Merge branch 'master' of https://github.com/python-excel/xlrd into py3
Merged changes from master again.
Would you consider this again now that 0.8 has been released?
Merge branch 'master' into py3
I've merged master back in, and all the tests still pass on Python 2.7 and 3.2.
Takluyver’s py3 branch works quite nice for me. It would really be nice if the pull request could be accepted soon.
It would be very nice if the pull is made. Now that the numpy/scipy/matplotlib stuff is working on py3, I see many people around me taking the plunge, including me, but I still need to go back to py2 for xlrd.
@takluyver - sorry, I've lost a bit of perspective, can you let me know whether your changes use any external packages (2to3, six, etc) or if they just involve importing from a local compatibility module?
Also, can you let me know which of the following xlrd would be compatible with should the pull request get merged:
It doesn't use any extra modules at runtime - all the compatibility stuff is added to timemachine. John already committed most of that, so it doesn't appear in this diff. Installation in Python 3 uses 2to3, which is part of the Python standard library.

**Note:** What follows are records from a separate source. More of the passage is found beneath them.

(* ===== verification/Tests.v ===== *)
(** * The kernel's unit tests: the [#[test_case]] functions of [allocator.rs], [bits.rs] and
    [volatile.rs], the runner and panic handler of [test_runner.rs], and the exit of [qemu.rs].

    [main.rs]'s own panic handler ends the same way.

    The tests of the allocator run on the kernel's own heap, whatever earlier clients have
    done with it; what they write into their objects is kept in a memory of bytes.  One of
    them writes without looking at its pointers, and a run ends where that is undefined. *)

From S2P Require Import Prelude Bits Allocator Heap Graphics Console Kernel.
Import Allocator.Allocator BlockSpec Bits.Bits Bits.Volatile.

Module Tests.

(** [assert!] and [assert_eq!], with the text of the condition. *)
Definition assert {S} (condition : bool) (message : string) : M S unit :=
  if condition then mret tt else panic message.
Definition msg_null : string := "assertion failed: *e as usize != 0".
Definition msg_align : string := "assertion failed: *e as usize % align == 0".
Definition msg_byte : string := "assertion failed: unsafe { *pointer.add(k) } == i as u8".

(** *** [allocator.rs] *)

(** The heap with [static ALLOCATOR], and the bytes of the objects in it. *)
Record Memory : Type := { heap : FirstFitAllocator; cells : Z -> Z }.
Definition on_heap {A} (m : M FirstFitAllocator A) : M Memory A :=
  zoom heap (fun h s => {| heap := h; cells := cells s |}) m.

Definition layout (size align : Z) (message : string) : M Memory Layout :=
  lift (unwrap (ok_or (Layout_from_size_align size align) message)).

(** The inner loop over the hundred pointers. *)
Definition malloc_aligned (align : Z) : M Memory unit :=
  for_each (range 0 100) (fun _ =>
    l ← layout 1234 align "failed to create layout";
    e ← on_heap (alloc_with_options l);
    assert (negb (e =? 0)) msg_null;;
    assert (e mod align =? 0) msg_align).

Definition malloc_align : M Memory unit :=
  for_each [1; 2; 4; 8; 16; 32; 4096] malloc_aligned.

(** [vec![_; n]] of elements of [size] bytes, and its drop. *)
Definition vec_layout (size n : Z) : Layout := {| l_size := size * n; l_align := 8 |}.
Definition vec_new (l : Layout) : M Memory Z := on_heap (box_new l).
Definition vec_drop (p : Z) (l : Layout) : M Memory unit := on_heap (dealloc p l).

Definition malloc_align_random_order : M Memory unit :=
  for_each [32; 4096; 8; 4; 16; 2; 1] (fun align =>
    pointers ← vec_new (vec_layout 8 100);
    malloc_aligned align;;
    vec_drop pointers (vec_layout 8 100)).

(** The table [allocations]. *)
Definition allocations : list Layout :=
  (fun sa => {| l_size := sa.1; l_align := sa.2 |}) <$>
  [(128, 128); (32, 32); (8, 8); (16, 16); (6000, 64); (4, 4); (2, 2); (600000, 64); (64, 64); (1, 1);
   (6000, 64); (6000, 64); (6000, 64); (6000, 64); (6000, 64); (6000, 64);
   (3, 64); (3, 64); (3, 64); (3, 64); (3, 64); (3, 64); (3, 64); (3, 64); (3, 64); (3, 64);
   (6000, 64); (6000, 64); (600000, 64); (6000, 64); (60000, 64); (60000, 64); (60000, 64); (60000, 64)].

(** [iter().zip(..).enumerate()], and [step_by(2)] on it. *)
Definition enumerated (ps : list Z) : list (nat * (Layout * Z)) := imap pair (zip allocations ps).
Fixpoint step_by_2 {A} (l : list A) : list A :=
  match l with x :: _ :: l => x :: step_by_2 l | l => l end.

(** [*pointer.add(k) = i as u8] for the bytes of an object.  Nothing checks the pointer: a
    write through null is undefined behaviour, and the model has nothing to say of the
    program from there on. *)
Definition write_byte (p k v : Z) : M Memory unit :=
  if p =? 0 then panic msg_ub else
  modify (fun s => {| heap := heap s; cells := fun a => if a =? p + k then v else cells s a |}).
Definition fill (i : nat) (l : Layout) (p : Z) : M Memory unit :=
  for_each (range 0 (l_size l)) (fun k => write_byte p k (wrap 8 (Z.of_nat i))).
Definition check (e : nat * (Layout * Z)) : M Memory unit :=
  let '(i, (l, p)) := e in
  for_each (range 0 (l_size l)) (fun k => s ← get; assert (cells s (p + k) =? wrap 8 (Z.of_nat i)) msg_byte).

(** The loops that allocate an object for each entry and fill it; the result is [pointers]. *)
Fixpoint write_all (es : list (nat * (Layout * Z))) (pointers : list Z) : M Memory (list Z) :=
  match es with
  | [] => mret pointers
  | (i, (l, _)) :: es =>
      p ← on_heap (alloc_with_options l);
      fill i l p;;
      write_all es (<[i := p]> pointers)
  end.

Definition allocated_objects_have_no_overlap : M Memory unit :=
  let n := Z.of_nat (length allocations) in
  table ← vec_new (vec_layout 16 n);
  vec ← vec_new (vec_layout 8 n);
  pointers ← (let pointers := replicate (length allocations) 0 in write_all (enumerated pointers) pointers);
  for_each (enumerated pointers) check;;
  for_each (step_by_2 (enumerated pointers)) (fun '(_, (l, p)) => on_heap (dealloc p l));;
  for_each (step_by_2 (tail (enumerated pointers))) check;;
  pointers ← write_all (step_by_2 (enumerated pointers)) pointers;
  for_each (enumerated pointers) check;;
  vec_drop vec (vec_layout 8 n);;
  vec_drop table (vec_layout 16 n).

(** [round_down_to_nearest_pow2] tests nothing. *)
Definition round_down_to_nearest_pow2 : M Memory unit := mret tt.

#[export] Instance outcome_eq_dec {A} `{EqDecision A} : EqDecision (outcome A).
Proof. solve_decision. Defined.

Definition assert_eq {S A} `{EqDecision A} (a b : A) : M S unit :=
  assert (bool_decide (a = b)) "assertion `left == right` failed".

Definition round_up_to_nearest_pow2_tests : M Memory unit :=
  for_each [(0, Err "Out of range"); (1, Ok 1); (2, Ok 2); (3, Ok 4); (4, Ok 4); (5, Ok 8); (6, Ok 8); (7, Ok 8);
            (8, Ok 8); (9, Ok 16); (9, Ok 16)]
    (fun '(v, r) => assert_eq (round_up_to_nearest_pow2 v) r).

(** *** [bits.rs] and [volatile.rs] *)

Definition extract_bits_tests : M Memory unit :=
  assert_eq (extract_bits 32 (Z.shiftl 30 24) 24 8) 30;;
  for_each [(0x123, 0, 12, 0x123); (0x123, 4, 12, 0x12); (0x123, 4, 8, 0x12); (0x123, 4, 4, 0x2); (0x123, 4, 0, 0x0);
            (0x1234567812345678, 60, 4, 0x1); (0x1234567812345678, 64, 0, 0x0);
            (0x1234567812345678, 0, 64, 0x1234567812345678); (0x1234567812345678, 0, 65, 0x1234567812345678)]
    (fun '(v, shift, width, r) => assert_eq (extract_bits 64 v shift width) r).

(** [assert!(v.write_bits(..).is_ok())] and its opposite; [assert_eq!(v.read(), r)]. *)
Definition writes (tw shift width value : Z) (ok : bool) : M Z unit := fun v =>
  let '(r, v) := write_bits tw shift width value v in
  assert (eqb (is_ok r) ok) "assertion failed: v.write_bits" v.
Definition reads (r : Z) : M Z unit := v ← Volatile_read; assert_eq v r.

Definition write_bits_tests : M Memory unit :=
  _ ← zoom (fun _ => 0) (fun _ s => s) (
    reads 0;; writes 16 0 1 0 true;; reads 0;; writes 16 0 1 1 true;; reads 1;; writes 16 0 1 2 false;; reads 1;;
    writes 16 1 1 0 true;; reads 1;; writes 16 1 1 1 true;; reads 3;; writes 16 1 1 0 true;; reads 1;;
    writes 16 1 1 2 false;; reads 1;; writes 16 8 4 0xA true;; reads 0x0A01;; x ← read_bits 16 8 4; assert_eq x 0xA);
  zoom (fun _ => 0) (fun _ s => s) (reads 0;; writes 32 24 8 0xAA true;; reads 0xAA000000).

(** *** [test_runner.rs], [qemu.rs] and the panic handlers *)

Inductive QemuExitCode : Type := Success | Fail.
Definition code_u32 (c : QemuExitCode) : Z := match c with Success => 1 | Fail => 2 end.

I've aimed for compatibility with all of the versions you list, although I've only tested with 2.7 and 3.2. I haven't used 2.5 in years, so I could have accidentally used some feature that was new with 2.6 - but I think I have a pretty good idea what those features are. If testing shows any problems, they should be easy to fix.

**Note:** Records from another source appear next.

(* ===== verification/Format.v ===== *)
(** * What the kernel prints of its data: the [Debug] and [Display] texts of [x86.rs] and
    [pci.rs], and the lines of the interrupt handler.

    A panic on this kernel leaves nothing but its report: [InterruptInfo_text_read] says that
    the interrupted context can be read back from it. *)

From S2P Require Import Prelude Paging Pci Interrupt Console Kernel Start.
Import Paging.Paging Pci.Pci.

Module Format.

(** [{:#0nX}] for [n = w + 2]. *)
Definition upper_0x (w : nat) (n : Z) : list Z := text "0x" ++ upper_hex w n.
Definition newline : list Z := [10].
Definition indent (n : nat) : list Z := newline ++ replicate n 32.

(** *** [pci.rs] *)

Definition VendorDeviceId_text (v : VendorDeviceId) : list Z :=
  text "VendorDeviceId { vendor: " ++ lower_hex 4 (vendor v) ++ text ", device: " ++ lower_hex 4 (device v) ++ text " }".

Definition BusDeviceFunction_text (id : Z) : list Z :=
  text "pci/bus/" ++ lower_hex 2 (bdf_bus id) ++ text "/device/" ++ lower_hex 2 (bdf_device id) ++
  text "/function/" ++ lower_hex 1 (bdf_function id).

(** The sum is checked. *)
Definition BarMem64_text (b : BarMem64) : outcome (list Z) :=
  size ← add_chk 64 (bar_addr b) (bar_size b);
  Ok (text "BarMem64 { addr: " ++ lower_hex 16 (bar_addr b) ++ text ", size: " ++ lower_hex 16 size ++ text " }").

(** *** Page tables *)

(** [Entry::format]; [this] is where the entry is. *)
Definition Entry_text (LEVEL this value : Z) : list Z :=
  text "L" ++ decimal LEVEL ++ text "Entry @ " ++ lower_hex 16 this ++ text " { " ++ upper_0x 16 value ++ text " " ++
  text (if is_present value then "P" else "N") ++ text (if is_writable value then "W" else "R") ++
  text (if is_user value then "U" else "K") ++ text " " ++ text "}".

(** [{:3}] *)
Definition decimal_3 (n : Z) : list Z := replicate (3 - length (decimal n)) 32 ++ decimal n.

(** [Table::format], of the table at [this]. *)
Definition Table_text (LEVEL this : Z) (entry : list Z) : list Z :=
  text "L" ++ decimal LEVEL ++ text "Table @ " ++ lower_hex 16 this ++ text " {" ++ newline ++
  concat (imap (fun i e =>
    if negb (is_present e) then [] else
    text "  entry[" ++ decimal_3 (Z.of_nat i) ++ text "] = " ++ Entry_text LEVEL (this + 8 * Z.of_nat i) e) entry) ++
  text "}" ++ newline.

(** [Table::next_level]: [get] of the entry, then its table. *)
Definition next_level (entry : list Z) (index : nat) : option Z :=
  e ← entry !! index; match table_mut e with Ok t => Some t | _ => None end.

(** *** The interrupt handler *)

Definition InterruptInfo_text (s : InterruptInfo) : list Z :=
  let g := greg s in let c := ctx s in
  indent 8 ++ text "{" ++
  indent 12 ++ text "rip: " ++ upper_0x 16 (i_rip c) ++ text ", CS: " ++ upper_0x 4 (i_cs c) ++ text "," ++
  indent 12 ++ text "rsp: " ++ upper_0x 16 (i_rsp c) ++ text ", SS: " ++ upper_0x 4 (i_ss c) ++ text "," ++
  indent 12 ++ text "rbp: " ++ upper_0x 16 (i_rbp g) ++ text "," ++ newline ++
  indent 12 ++ text "rflags: " ++ upper_0x 16 (i_rflags c) ++ text "," ++
  indent 12 ++ text "error_code: " ++ upper_0x 16 (error_code s) ++ text "," ++ newline ++
  indent 12 ++ text "rax: " ++ upper_0x 16 (i_rax g) ++ text ", rcx: " ++ upper_0x 16 (i_rcx g) ++ text "," ++
  indent 12 ++ text "rdx: " ++ upper_0x 16 (i_rdx g) ++ text ", rbx: " ++ upper_0x 16 (i_rbx g) ++ text "," ++
  indent 12 ++ text "rsi: " ++ upper_0x 16 (i_rsi g) ++ text ", rdi: " ++ upper_0x 16 (i_rdi g) ++ text "," ++
  indent 12 ++ text "r8: " ++ upper_0x 16 (i_r8 g) ++ text ", r9: " ++ upper_0x 16 (i_r9 g) ++ text "," ++
  indent 12 ++ text "r10: " ++ upper_0x 16 (i_r10 g) ++ text ", r11: " ++ upper_0x 16 (i_r11 g) ++ text "," ++
  indent 12 ++ text "r12: " ++ upper_0x 16 (i_r12 g) ++ text ", r13: " ++ upper_0x 16 (i_r13 g) ++ text "," ++
  indent 12 ++ text "r14: " ++ upper_0x 16 (i_r14 g) ++ text ", r15: " ++ upper_0x 16 (i_r15 g) ++ text "," ++
  indent 8 ++ text "}".

(** What [inthandler] prints for each of its reports; [bytes_debug] is the core library's
    [{:#02X?}] of a slice. *)
Definition Report_text (bytes_debug : list Z -> list Z) (r : Report) : list Z :=
  match r with
  | Interrupt_info i => text "Interrupt Info: " ++ InterruptInfo_text i
  | Exception index => text "Exception " ++ upper_0x 2 index ++ text ": "
  | Message m => text m
  | Bytes_at_rip bytes => text " = " ++ bytes_debug bytes
  | CR2 a => text "CR2: " ++ upper_0x 16 a
  | Caused_by mode access page structures =>
      text "Caused by: A" ++ text mode ++ text " mode " ++ text access ++ text " on " ++ text page ++
      text " page, page structres are " ++ text structures
  end.
End Format.
Import Format.

(** ** Reading hexadecimal numbers back *)

Definition hex_value (c : Z) : Z := if c <? 58 then c - 48 else c - 55.
Definition read_hex (l : list Z) : Z := fold_right (fun c a => hex_value c + 16 * a) 0 (rev l).

Lemma hex_digit_value d : 0 <= d < 16 -> hex_value (hex_digit d) = d.
Proof. intros Hd. unfold hex_value, hex_digit. destruct (Z.ltb_spec d 10), (Z.ltb_spec (48 + d) 58), (Z.ltb_spec (55 + d) 58); lia. Qed.

Lemma hex_rev_value fuel : forall n, 0 <= n < 16 ^ Z.of_nat fuel ->
  fold_right (fun c a => hex_value c + 16 * a) 0 (hex_rev fuel n) = n.
Proof.
  induction fuel as [|fuel IH]; intros n Hn; [cbn in *; lia|]. cbn [hex_rev]. destruct (Z.eqb_spec n 0) as [->|Hne]; [done|].
  rewrite Nat2Z.inj_succ, Z.pow_succ_r in Hn by lia. cbn [fold_right]. rewrite IH, hex_digit_value by div_lia. div_lia.
Qed.

Lemma hex_rev_length_le fuel w : forall n, 0 <= n < 16 ^ Z.of_nat w -> (length (hex_rev fuel n) <= w)%nat.
Proof.
  revert w. induction fuel as [|fuel IH]; intros w n Hn; [cbn; lia|]. cbn [hex_rev]. destruct (Z.eqb_spec n 0); [cbn; lia|].
  destruct w as [|w]; [cbn in Hn; lia|]. rewrite Nat2Z.inj_succ, Z.pow_succ_r in Hn by lia. cbn [length].
  specialize (IH w (n / 16) ltac:(div_lia)). lia.
Qed.

Lemma zeros_value n : fold_right (fun c a => hex_value c + 16 * a) 0 (replicate n 48) = 0.
Proof. induction n as [|n IH]; [done|]. cbn [replicate fold_right]. by rewrite IH. Qed.

Lemma read_upper_hex w n : in_width 64 n -> read_hex (upper_hex w n) = n.
Proof.
  intros Hn. unfold read_hex, upper_hex. cbv zeta. rewrite rev_involutive, fold_right_app, zeros_value.
  apply (hex_rev_value 16). exact Hn.
Qed.

Lemma upper_hex_length w n : (w <= 16)%nat -> in_width (4 * Z.of_nat w) n -> length (upper_hex w n) = w.
Proof.
  intros Hw Hn. unfold upper_hex. cbv zeta. rewrite length_rev, length_app, length_replicate.
  assert (length (hex_rev 16 n) <= w)%nat; [|lia]. apply hex_rev_length_le.
  change 16 with (2 ^ 4). rewrite <- Z.pow_mul_r by lia. exact Hn.
Qed.

(** A number of fixed width at the front of a text. *)
Lemma hex_field w x y r s : (w <= 16)%nat -> in_width (4 * Z.of_nat w) x -> in_width (4 * Z.of_nat w) y ->
  upper_0x w x ++ r = upper_0x w y ++ s -> x = y /\ r = s.
Proof.
  intros Hw Hx Hy H. unfold upper_0x in H. rewrite <- !app_assoc in H. apply app_inv_head in H.
  apply app_inj_1 in H as [H1 H2]; [|by rewrite !upper_hex_length]. split; [|exact H2].
  assert (2 ^ (4 * Z.of_nat w) <= 2 ^ 64) by (apply Z.pow_le_mono_r; lia).
  rewrite <- (read_upper_hex w x), <- (read_upper_hex w y), H1 by (unfold in_width in *; lia). reflexivity.
Qed.

(** Registers of 64 bits, selectors of 16. *)
Record context_ok (s : InterruptInfo) : Prop := {
  ok_error : in_width 64 (error_code s);
  ok_flow : in_width 64 (i_rip (ctx s)) /\ in_width 64 (i_rflags (ctx s)) /\ in_width 64 (i_rsp (ctx s));
  ok_selectors : in_width 16 (i_cs (ctx s)) /\ in_width 16 (i_ss (ctx s));
  ok_gpr : let g := greg s in Forall (in_width 64)
    [i_rax g; i_rdx g; i_rbx g; i_rbp g; i_rsi g; i_rdi g; i_r8 g; i_r9 g; i_r10 g; i_r11 g; i_r12 g; i_r13 g; i_r14 g; i_r15 g; i_rcx g];
}.

Ltac peel H :=
  match type of H with
  | text _ ++ _ = _ => apply app_inv_head in H
  | newline ++ _ = _ => apply app_inv_head in H
  | indent _ ++ _ = _ => apply app_inv_head in H
  | upper_0x _ _ ++ _ = _ => apply hex_field in H as [? H]; [|clear H; (lia || assumption)..]
  end.

(** The report of an interrupt determines the interrupted registers. *)
Theorem InterruptInfo_text_read (a b : InterruptInfo) : context_ok a -> context_ok b ->
  InterruptInfo_text a = InterruptInfo_text b -> greg a = greg b /\ error_code a = error_code b /\ ctx a = ctx b.
Proof.
  intros [A1 (A2 & A3 & A4) (A5 & A6) A7] [B1 (B2 & B3 & B4) (B5 & B6) B7] H. cbv zeta in *.
  rewrite !Forall_cons in A7, B7. destruct_and! A7. destruct_and! B7.
  unfold InterruptInfo_text in H. cbv zeta in H. repeat peel H.
  destruct a as [? ? ga ? ca], b as [? ? gb ? cb]. destruct ga, gb, ca, cb. cbn in *. by subst.
Qed.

Ah, okay, I was worried 2to3 might have been used.
I'm not keen on any solution that involves a code translation as part of
Personally, I would prefer us to target Python 2.7 and 3.3, and have the
code structured in such a way that it works fine under both without any
Would this be possible from your prespective?
It's certainly possible - if we needn't support Python 2.5, we can do away with the ugly BYTES_LITERAL bits, as real bytes literals exist in 2.6 and above. Shall I start working on that?
I'd still aim to support at least 3.2 as well, as it will remain the default python3 in Linux distros for some time, depending on release cycles.
I have it working (passing the tests) without 2to3 in a new branch. Unfortunately, while we can get rid of BYTES_LITERAL, we do need UNICODE_LITERAL - I'd hoped that we could avoid that with a future statement, but that causes problems with struct.
If you prefer this route (dropping Python 2.5 support), let me know and I'll polish it up.
If your problems with struct are all because the format strings can’t be in Unicode, perhaps you could change them all to bytes strings. It seems even in Python 3 the struct module accepts bytes format strings, although I haven’t seen this mentioned in the documentation. I’ve been caught out before by using normal Unicode strings, when everything works smoother if you use bytes strings:
>>> struct.Struct("<H").format + "H"
TypeError: can't concat bytes to str
>>> struct.Struct(b"<H").format + b"H"
Thanks, that's handy to know. Looking at the source code, it looks like that's a deliberate feature, not just an accident. I've submitted an issue to clarify whether that's safe to rely on.
I'm still waiting for confirmation that that's the route we'd like to take before I spend more time on it, though.
I'm closing this in favour of PR #21, but it can always be reopened if we choose to.